Everard quedó un momento como fulminado, pensando:

«Me esperabas esta noche y creías que podría llevarte junto a Cynthia. ¡Y ahora piensas en Cassandane!»

Y luego, cuando las yemas de sus dedos empezaron a lastimarse por lo fuertemente que asía el puño de su espada, rectificó.

«¡Oh, cállate, Everard!

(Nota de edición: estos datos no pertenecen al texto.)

(** * Linked-CA bootstrap client and provisioner claims conversion

    A shallow embedding of two Go sources of the certificates repository:

    - package [authority], the linked-CA client: [newLinkedCAClient],
      [getAuthority], [getRootCertificate] and [login], and of its methods
      [StoreCertificateChain], [StoreRenewedCertificate], [GetProvisioners]
      and [GetAdmins] with the serializers they use;
    - package [mgmt], file [authority/mgmt/provisioner.go]:
      [Claims.ToCertificates], [NewProvisionerCtx], [CreateProvisioner],
      [createJWKDetails] and [Provisioner.ToCertificates];
    - package [ca], in the same file: [MgmtClient] with [NewMgmtClient],
      [retryOnError] and its six requests.

    Go strings are [string]; byte slices are [list byte]; a function
    returning [(T, error)] returns [Result T].  Calls into libraries
    outside the repository (encoding/pem, crypto/x509, crypto/sha256,
    net/url, jose, grpc, tlsutil) are fields of the classes [Platform]
    (pure functions) and [World] (calls with an effect), so that every
    statement holds whatever these libraries compute. *)

From Stdlib Require Import String Ascii List Bool Arith ZArith Lia Permutation.
From Stdlib.Strings Require Import Byte.
From Equations Require Import Equations.
From Equations.Prop Require Import Logic.
Import ListNotations.
Open Scope string_scope.
Open Scope list_scope.

Set Implicit Arguments.

(** ** Results and errors *)

(** The message of an error produced by a library outside the repository. *)
Definition Cause := string.

(** One constructor per error the two sources build; wrapped errors keep
    the cause and the formatted arguments. *)
Inductive Error : Type :=
| ErrParsingToken (cause : Cause)                       (* "error parsing token" *)
| ErrInvalidAud                                         (* "error parsing token: invalid aud claim" *)
| ErrInvalidSha                                         (* "error parsing token: invalid sha claim" *)
| ErrInvalidSans                                        (* "error parsing token: invalid sans claim" *)
| ErrLibrary (cause : Cause)                            (* a library error returned as it is *)
| ErrConnecting (endpoint : string) (cause : Cause)     (* "error connecting %s" *)
| ErrGettingRootCertificate (cause : Cause)             (* "error getting root certificate: %w" *)
| ErrParsingCertificate (cause : Cause)                 (* "error parsing certificate: %w" *)
| ErrFingerprintMismatch                                (* "error verifying certificate: SHA256 fingerprint does not match" *)
| ErrCertificateNotFound                                (* "error getting root certificate: certificate not found" *)
| ErrLoggingIn (endpoint : string) (cause : Cause)      (* "error logging in %s" *)
| ErrNotCertificateBundle                               (* "... pemCertificateChain is not a certificate bundle" *)
| ErrParsingLoginResponse (cause : Cause)               (* "error parsing login response" *)
| ErrEmptyChain                                         (* "... pemCertificateChain should not be empty" *)
| ErrParsingPemCertificate (cause : Cause)              (* "error parsing pemCertificate" *)
| ErrParsingDuration (key durStr : string) (cause : Cause). (* "error parsing %s %s from claims" *)

Definition Result (A : Type) : Type := (Error + A)%type.

Definition is_error {A : Type} (r : Result A) : bool :=
  match r with inl _ => true | inr _ => false end.

(** The invalid-audience error. *)
Definition audience_error (e : Error) : bool :=
  match e with
  | ErrInvalidAud => true
  | _ => false
  end.

(** ** Strings and bytes *)

Definition bytes := list byte.

(** [[]byte(s)] *)
Definition bytes_of_string (s : string) : bytes := list_byte_of_string s.

(** [strings.HasPrefix(s, p)] *)
Definition HasPrefix (s p : string) : bool := String.prefix p s.

(** [s[n:]] for [n <= len(s)] *)
Fixpoint slice_from (n : nat) (s : string) : string :=
  match n, s with
  | 0, _ => s
  | S n', String _ s' => slice_from n' s'
  | S _, EmptyString => EmptyString
  end.

Definition in_range (lo hi : ascii) (c : ascii) : bool :=
  Nat.leb (nat_of_ascii lo) (nat_of_ascii c) && Nat.leb (nat_of_ascii c) (nat_of_ascii hi).

(** The character class [[a-fA-F0-9]]. *)
Definition hex_class (c : ascii) : bool :=
  in_range "a"%char "f"%char c || in_range "A"%char "F"%char c
  || in_range "0"%char "9"%char c.
(** * NETCONF <lock> and <unlock> of the Netopeer2 server

    A shallow embedding of [src/server/op_un_lock.c] ([op_lock] and
    [op_unlock]) together with the properties of the datastore lock table
    [dslock] that the two operations maintain.

    The two C functions run concurrently in several server threads and
    synchronise through the read/write lock [dslock_rwl].  They are embedded
    as a program-counter machine: one program point per statement that
    touches shared state (the rwlock, the lock table, the sysrepo session).
    [thr_step] is the step function of one thread, [run_thread] runs one
    call to completion without interference, and [step]/[run] interleave a
    pool of threads according to a schedule. *)

From stdpp Require Import base decidable option list gmap strings numbers.

Local Open Scope Z_scope.

Set Warnings "-clear-no-such-hyp".

(** ** Data model *)

(** [sr_datastore_t] of sysrepo, restricted to the three values used. *)
Inductive sr_datastore_t := SR_DS_STARTUP | SR_DS_RUNNING | SR_DS_CANDIDATE.

#[global] Instance sr_datastore_t_eq_dec : EqDecision sr_datastore_t.
Proof. solve_decision. Defined.

(** A NETCONF session.  The C code handles sessions through
    [struct nc_session *] and compares the pointers; the only field it
    reads is the numeric id.  A session is identified with its id here
    (libnetconf2 gives every session its own id), so pointer equality is
    equality of this record and the NULL pointer is [None]. *)
Record nc_session := NcSession { nc_id : N }.

#[global] Instance nc_session_eq_dec : EqDecision nc_session.
Proof. solve_decision. Defined.

(** [nc_session_get_id] of libnetconf2; on a NULL session it returns 0. *)
Definition nc_session_get_id (s : option nc_session) : N :=
  match s with
  | Some s => nc_id s
  | None => 0%N
  end.

(** [struct np2srv_dslock dslock] of common.h: for each datastore the
    session holding the NETCONF lock (NULL when unlocked) and the time the
    lock was taken (0 when unlocked). *)
Record np2srv_dslock := Dslock {
  running : option nc_session;
  running_time : Z;
  startup : option nc_session;
  startup_time : Z;
  candidate : option nc_session;
  candidate_time : Z
}.

(** The pointers [dsl] and [dst] of the C code select one field of
    [dslock]; they are determined by [ds], so reads and writes through them
    take [ds] as the selector. *)
Definition get_dsl (ds : sr_datastore_t) (d : np2srv_dslock) : option nc_session :=
  match ds with
  | SR_DS_RUNNING => running d
  | SR_DS_STARTUP => startup d
  | SR_DS_CANDIDATE => candidate d
  end.

Definition get_dst (ds : sr_datastore_t) (d : np2srv_dslock) : Z :=
  match ds with
  | SR_DS_RUNNING => running_time d
  | SR_DS_STARTUP => startup_time d
  | SR_DS_CANDIDATE => candidate_time d
  end.

Definition set_dsl (ds : sr_datastore_t) (v : option nc_session)
    (d : np2srv_dslock) : np2srv_dslock :=
  match ds with
  | SR_DS_RUNNING =>
      Dslock v (running_time d) (startup d) (startup_time d)
             (candidate d) (candidate_time d)
  | SR_DS_STARTUP =>
      Dslock (running d) (running_time d) v (startup_time d)
             (candidate d) (candidate_time d)
  | SR_DS_CANDIDATE =>
      Dslock (running d) (running_time d) (startup d) (startup_time d)
             v (candidate_time d)
  end.

Definition set_dst (ds : sr_datastore_t) (t : Z)
    (d : np2srv_dslock) : np2srv_dslock :=
  match ds with
  | SR_DS_RUNNING =>
      Dslock (running d) t (startup d) (startup_time d)
             (candidate d) (candidate_time d)
  | SR_DS_STARTUP =>
      Dslock (running d) (running_time d) (startup d) t
             (candidate d) (candidate_time d)
  | SR_DS_CANDIDATE =>
      Dslock (running d) (running_time d) (startup d) (startup_time d)
             (candidate d) t
  end.

(** The strcmp chain at the head of both operations (lines 52-70 and
    145-162): the datastore named by the RPC target, or [None] for the
    final [else] branch. *)
Definition target_ds (dsname : string) : option sr_datastore_t :=
  if String.eqb dsname "running" then Some SR_DS_RUNNING
  else if String.eqb dsname "startup" then Some SR_DS_STARTUP
  else if String.eqb dsname "candidate" then Some SR_DS_CANDIDATE
  else None.

(** ** Replies *)

Inductive NC_ERR_TYPE := NC_ERR_TYPE_PROT | NC_ERR_TYPE_APP.

(** The two error tags the operations build with [nc_err]:
    [NC_ERR_OP_FAILED] with its error type and [NC_ERR_LOCK_DENIED] with
    the id of the session holding the lock (0 when unknown). *)
Inductive NC_ERR :=
  | NC_ERR_OP_FAILED (t : NC_ERR_TYPE)
  | NC_ERR_LOCK_DENIED (sid : N).

(** What [np2log_lasterr] returns after the [ERR]/[EINT] call in front of
    it.  The text of a message is identified by the call that logged it;
    its formatting is not modelled.  [MSG_SR] is a message taken from the
    sysrepo error queue. *)
Inductive np2log_msg :=
  | MSG_EINT
  | MSG_LOCK_HELD
  | MSG_LOCK_FAILED
  | MSG_UNLOCK_INACTIVE
  | MSG_UNLOCK_HELD
  | MSG_UNLOCK_FAILED
  | MSG_SR (text : string).

Record nc_server_error := NcError {
  err_tag : NC_ERR;
  err_msg : option np2log_msg
}.

Definition nc_err (tag : NC_ERR) : nc_server_error := NcError tag None.

Definition nc_err_set_msg (e : nc_server_error) (m : np2log_msg) : nc_server_error :=
  NcError (err_tag e) (Some m).

Inductive nc_server_reply :=
  | NC_RPL_OK
  | NC_RPL_ERROR (errs : list nc_server_error).

Definition nc_server_reply_ok : nc_server_reply := NC_RPL_OK.

Definition nc_server_reply_err (e : nc_server_error) : nc_server_reply :=
  NC_RPL_ERROR [e].

(** [nc_server_reply_add_err] adds to error replies only. *)
Definition nc_server_reply_add_err (r : nc_server_reply) (e : nc_server_error)
    : nc_server_reply :=
  match r with
  | NC_RPL_ERROR errs => NC_RPL_ERROR (errs ++ [e])
  | NC_RPL_OK => NC_RPL_OK
  end.

(** Modelled from the spec: [op_build_err_sr] is defined outside
    op_un_lock.c.  It is the engine's DrainErrorQueue: every message queued
    by the last sysrepo call is translated into one error, and the errors
    are added to the reply in the order of the queue; a NULL reply stays
    NULL when the queue is empty.  [queued] are the translated errors. *)
Definition op_build_err_sr (ereply : option nc_server_reply)
    (queued : list nc_server_error) : option nc_server_reply :=
  foldl (λ r e,
           match r with
           | Some r => Some (nc_server_reply_add_err r e)
           | None => Some (nc_server_reply_err e)
           end)
        ereply queued.

(** ** Shared state *)

(** Threads are numbered. *)
Abbreviation tid := nat (only parsing).

(** [pthread_rwlock_t dslock_rwl]: the thread holding it for writing and
    the threads holding it for reading. *)
Record pthread_rwlock_t := Rwlock {
  writer : option tid;
  readers : gset tid
}.

Definition rwl_free : pthread_rwlock_t := Rwlock None ∅.

(** [pthread_rwlock_rdlock] returns once no thread holds the write lock. *)
Definition pthread_rwlock_rdlock (i : tid) (l : pthread_rwlock_t)
    : option pthread_rwlock_t :=
  match writer l with
  | None => Some (Rwlock None ({[i]} ∪ readers l))
  | Some _ => None
  end.

(** [pthread_rwlock_wrlock] returns once no thread holds the lock at all. *)
Definition pthread_rwlock_wrlock (i : tid) (l : pthread_rwlock_t)
    : option pthread_rwlock_t :=
  if decide (writer l = None ∧ readers l = ∅) then Some (Rwlock (Some i) ∅)
  else None.

(** [pthread_rwlock_unlock] releases whatever the calling thread holds. *)
Definition pthread_rwlock_unlock (i : tid) (l : pthread_rwlock_t) : pthread_rwlock_t :=
  if decide (writer l = Some i) then Rwlock None (readers l)
  else Rwlock (writer l) (readers l ∖ {[i]}).
(** ** The calls to the score engine *)

(** What the score engine is asked by each frontier event, in order.  A
    seed or a link is added and its scores are read.  Of a crawled page
    the scores are read first, and it is marked for update after its
    links were added: [add_page] is called for the links and for nothing
    else.  A pull runs one cycle and then reads the scores of the pages
    the cycle reports as changed in authority, and of no other; an error
    asks nothing. *)
Theorem score_engine_calls e self :
  calls_of is_opic_call (trace (handle (rate:=rate) e self))
  = match e with
    | AddSeeds seeds =>
        flat_map (fun seed => [OpicAddPage (meta_fingerprint seed);
                               OpicGetScores (meta_fingerprint seed)]) seeds
    | PageCrawled response links =>
        OpicGetScores (response_meta_fingerprint response) ::
        flat_map (fun link => [OpicAddPage (meta_fingerprint link);
                               OpicGetScores (meta_fingerprint link)]) links
        ++ [OpicMarkUpdate (response_meta_fingerprint response)]
    | RequestError _ => []
    | GetNextRequests _ =>
        OpicUpdate ::
        (OpicGetScores <$> (opic_update (_graph self) (_opic self)).1.2)
    end.
Proof.
  destruct e as [seeds|response links|page|n].
  - assert (Hrun : emits (fun _ => True) is_opic_call
      (flat_map (fun seed => [OpicAddPage (meta_fingerprint seed);
                              OpicGetScores (meta_fingerprint seed)]) seeds)
      (handle (rate:=rate) (AddSeeds seeds))).
    { cbn [handle]. unfold add_seeds. eapply emits_eq.
      - apply emits_bind; [|intros _; apply emits_ret].
        apply emits_bind; [by apply emits_does|intros _].
        apply emits_bind; [by apply emits_does|intros _].
        apply emits_bind; [|intros _].
        { apply (emits_for_each _ _
                   (fun seed => [OpicAddPage (meta_fingerprint seed);
                                 OpicGetScores (meta_fingerprint seed)])).
          intros seed b _.
          split; [by eexists|split; [|done]]. exec. by rewrite !calls_of_cons. }
        apply emits_bind; [by apply emits_does|intros _].
        apply emits_bind; [by apply emits_does|intros _].
        apply emits_debug.
      - cbn. by rewrite !app_nil_r. }
    by destruct (Hrun self I) as (_ & -> & _).
  - assert (Hout : forall link b,
      calls_of is_opic_call
        (trace ((_add_new_link (rate:=rate) link ≫= fun link_fingerprint =>
                 _graph_add_edge (response_meta_fingerprint response)
                   link_fingerprint ≫= fun _ =>
                 _graph_end_batch) b))
      = [OpicAddPage (meta_fingerprint link);
         OpicGetScores (meta_fingerprint link)])
      by (intros link b; exec; by rewrite !calls_of_cons).
    assert (Hrun : emits (fun _ => True) is_opic_call
      (OpicGetScores (response_meta_fingerprint response) ::
       flat_map (fun link => [OpicAddPage (meta_fingerprint link);
                              OpicGetScores (meta_fingerprint link)]) links
       ++ [OpicMarkUpdate (response_meta_fingerprint response)])
      (handle (rate:=rate) (PageCrawled response links))).
    { cbn [handle]. eapply emits_eq.
      - apply emits_bind; [|intros _; apply emits_ret].
        apply (page_crawled_emits is_opic_call _ [] response links Hout);
          [|done].
        by apply emits_update_freqest.
      - cbn. by rewrite !app_nil_r. }
    by destruct (Hrun self I) as (_ & -> & _).
  - done.
  - cbn [handle]. rewrite get_next_requests_run. cbn [trace].
    rewrite calls_of_cons, calls_of_app, calls_of_cons, calls_of_app,
      calls_of_cons. cbn.
    assert (Hrefresh : forall (o : O) l,
      calls_of is_opic_call
        (flat_map (fun page_id =>
                     [OpicGetScores page_id;
                      SchedSetValue (rate:=rate) page_id
                        (opic_get_scores page_id o).2]) l)
      = OpicGetScores <$> l).
    { induction l as [|x l IH]; [done|].
      cbn [flat_map app]. by rewrite !calls_of_cons, IH. }
    assert (Hget : forall l : list string,
      calls_of (score:=score) (rate:=rate) is_opic_call (PagesGet <$> l) = []).
    { induction l as [|x l IH]; [done|]. by rewrite fmap_cons, calls_of_cons, IH. }
    by rewrite Hrefresh, Hget, app_nil_r.
Qed.
(** [re.sub] of [p{lo,}] (for [lo >= 1]) by a literal, one character on. *)
Lemma sub_go_rep_cons lo l c s :
  sub_go (Rep p (S lo) None) [Lit l] 0 (String c s) =
  if (S lo <=? run_len p (String c s))%nat
  then l +:+ sub_go (Rep p (S lo) None) [Lit l] (run_len p (String c s) - 1) s
  else String c (sub_go (Rep p (S lo) None) [Lit l] 0 s).
Proof.
  cbn [sub_go]. rewrite match_at_rep.
  destruct (Nat.leb_spec (S lo) (run_len p (String c s))) as [Hle|Hgt]; [|done].
  destruct (run_len p (String c s)) as [|n] eqn:En; [lia|].
  simpl. by rewrite append_empty_r, Nat.sub_0_r.
Qed.

Lemma sub_go_rep_nil lo l :
  sub_go (Rep p (S lo) None) [Lit l] 0 "" = "".
Proof. done. Qed.

(** The pattern [p+] replaced by one character: runs are squeezed. *)
Lemma sub_plus_squeeze a s :
  sub_go (plus p) [Lit (str1 a)] 0 s = squeeze p a false s
  /\ sub_go (plus p) [Lit (str1 a)] (run_len p s) s = squeeze p a true s.
Proof.
  unfold plus. induction s as [|c s [IH0 IH1]]; [done|].
  assert (H0 : sub_go (Rep p 1 None) [Lit (str1 a)] 0 (String c s)
               = squeeze p a false (String c s)).
  { rewrite sub_go_rep_cons. simpl. destruct (p c); simpl.
    - by rewrite Nat.sub_0_r, IH1.
    - by rewrite IH0. }
  split; [exact H0|].
  simpl run_len. destruct (p c) eqn:Ep.
  - simpl. by rewrite Ep, IH1.
  - rewrite H0. simpl. by rewrite Ep.
Qed.

End RepeatedClass.

Lemma is_char_refl a : is_char a a = true.
Proof. by apply bool_decide_eq_true. Qed.

Lemma cap_runs_ge2 a n s : 2 <= n -> cap_runs a n s = cap_runs a 2 s.
Proof.
  revert n. induction s as [|c s IH]; intros n Hn; simpl; [done|].
  destruct (is_char a c); [|done].
  destruct (Nat.ltb_spec n 2); [lia|]. simpl.
  rewrite (IH (S n)), (IH 3); [done|lia..].
Qed.
(** * couchtypes/utils.js: getPropertyPath, getErrors, parseCSV and
    attachmentsBelowPath

    A shallow embedding of the four functions of [utils.js], the
    properties of them that the specification states, and further
    properties that the code shows.

    JavaScript strings are sequences of UTF-16 code units; they are
    modelled as lists of code units, a code unit being a number. The
    built-ins the source calls ([charAt], [substring], [indexOf], [trim],
    [replace] of doubled quotes, [RegExp.prototype.exec] on the two
    patterns of [parseCSV], [Array.prototype.concat], the operator or)
    are modelled after ECMAScript, each next to the place that uses it.

    In the comments below Q stands for the double-quote character, D for
    one of comma, carriage return and line feed, and SP for a space. *)

From Stdlib Require Import NArith ZArith Lia.
From Stdlib Require Import Strings.Ascii Strings.String.
From Stdlib Require Import Floats.SpecFloat.
From stdpp Require Import base option list gmap.
Lemma length_append (a b : string) :
  String.length (a ++ b) = (String.length a + String.length b)%nat.
Proof.
  induction a as [|c a IH]; simpl; [reflexivity | now rewrite IH].
Qed.

Lemma take_str_length (c s : string) :
  Re.take_str (String.length c) (c ++ s) = c.
Proof.
  induction c as [|x c IH]; simpl; [now destruct s | now rewrite IH].
Qed.

Lemma take_str_append (c s : string) :
  Re.take_str (String.length (c ++ s) - String.length s) (c ++ s) = c.
Proof.
  rewrite length_append, Nat.add_sub. apply take_str_length.
Qed.

Lemma append_nonempty (a b : string) :
  a <> "" \/ b <> "" -> (a ++ b)%string <> "".
Proof.
  destruct a; simpl; [intros [H|H]; [contradiction | exact H] | discriminate].
Qed.

(** What a step of the matcher hands to its continuation: the text
    [consumed] was read from [s]; it is made of characters of [q] when
    the step can only read such characters, and it is not empty when
    [nn] says so. *)
Definition step_ok {R} (ok : Prop) (nn : bool) (s : string)
    (k : option ascii -> string -> option R) (x : R) : Prop :=
  exists pv' consumed s',
    k pv' s' = Some x /\ s = (consumed ++ s')%string
    /\ (ok -> allc q consumed = true)
    /\ (nn = true -> consumed <> "").

Lemma match_lit_ok {R} (l : string) pv (s : string)
    (k : option ascii -> string -> option R) (x : R) :
  Re.match_lit flags l pv s k = Some x ->
  step_ok (lit_within q flags l) (truthy l) s k x.
Proof.
  revert pv s; induction l as [|a l IH]; intros pv s H; simpl in H.
  - exists pv, "", s. repeat split; auto; discriminate.
  - destruct s as [|b s]; [discriminate |].
    destruct (Re.char_eq flags a b) eqn:E; [| discriminate].
    destruct (IH _ _ H) as (pv' & c & s' & Hk & -> & Hq & _).
    exists pv', (String b c), s'. repeat split; auto; [| discriminate].
    intros [Ha Hl]. simpl. now rewrite (Ha b E), Hq.
Qed.

Lemma match_one_ok {R} (p : Re.charclass) pv (s : string)
    (k : option ascii -> string -> option R) (x : R) :
  Re.match_one flags p pv s k = Some x ->
  step_ok (forall c, Re.in_cls flags p c = true -> q c = true) true s k x.
Proof.
  unfold Re.match_one. destruct s as [|c s]; [discriminate |].
  destruct (Re.in_cls flags p c) eqn:E; [| discriminate].
  intros H. exists (Some c), (String c ""), s. repeat split; auto; [| discriminate].
  intros Hq. simpl. now rewrite (Hq c E).
Qed.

No seas tan moralista.» Ya volvía Dennison. Sin decir palabra, se vistió y trepó al asiento trasero del vehículo. Everard arrancó; instantáneamente, la habitación se desvaneció a sus ojos, y la luz de la luna les inundó ya sobre las lejanas colinas. Una ráfaga de aire frío los envolvía.

—¡Y ahora, a Ecbatana!

—Everard encendió el proyector y ajustó los mandos según los rumbos marcados en su mapa.

Dennison preguntó:

—Ec… ¡Ah!, ¿quieres decir Hagmatan, la antigua capital de la Media?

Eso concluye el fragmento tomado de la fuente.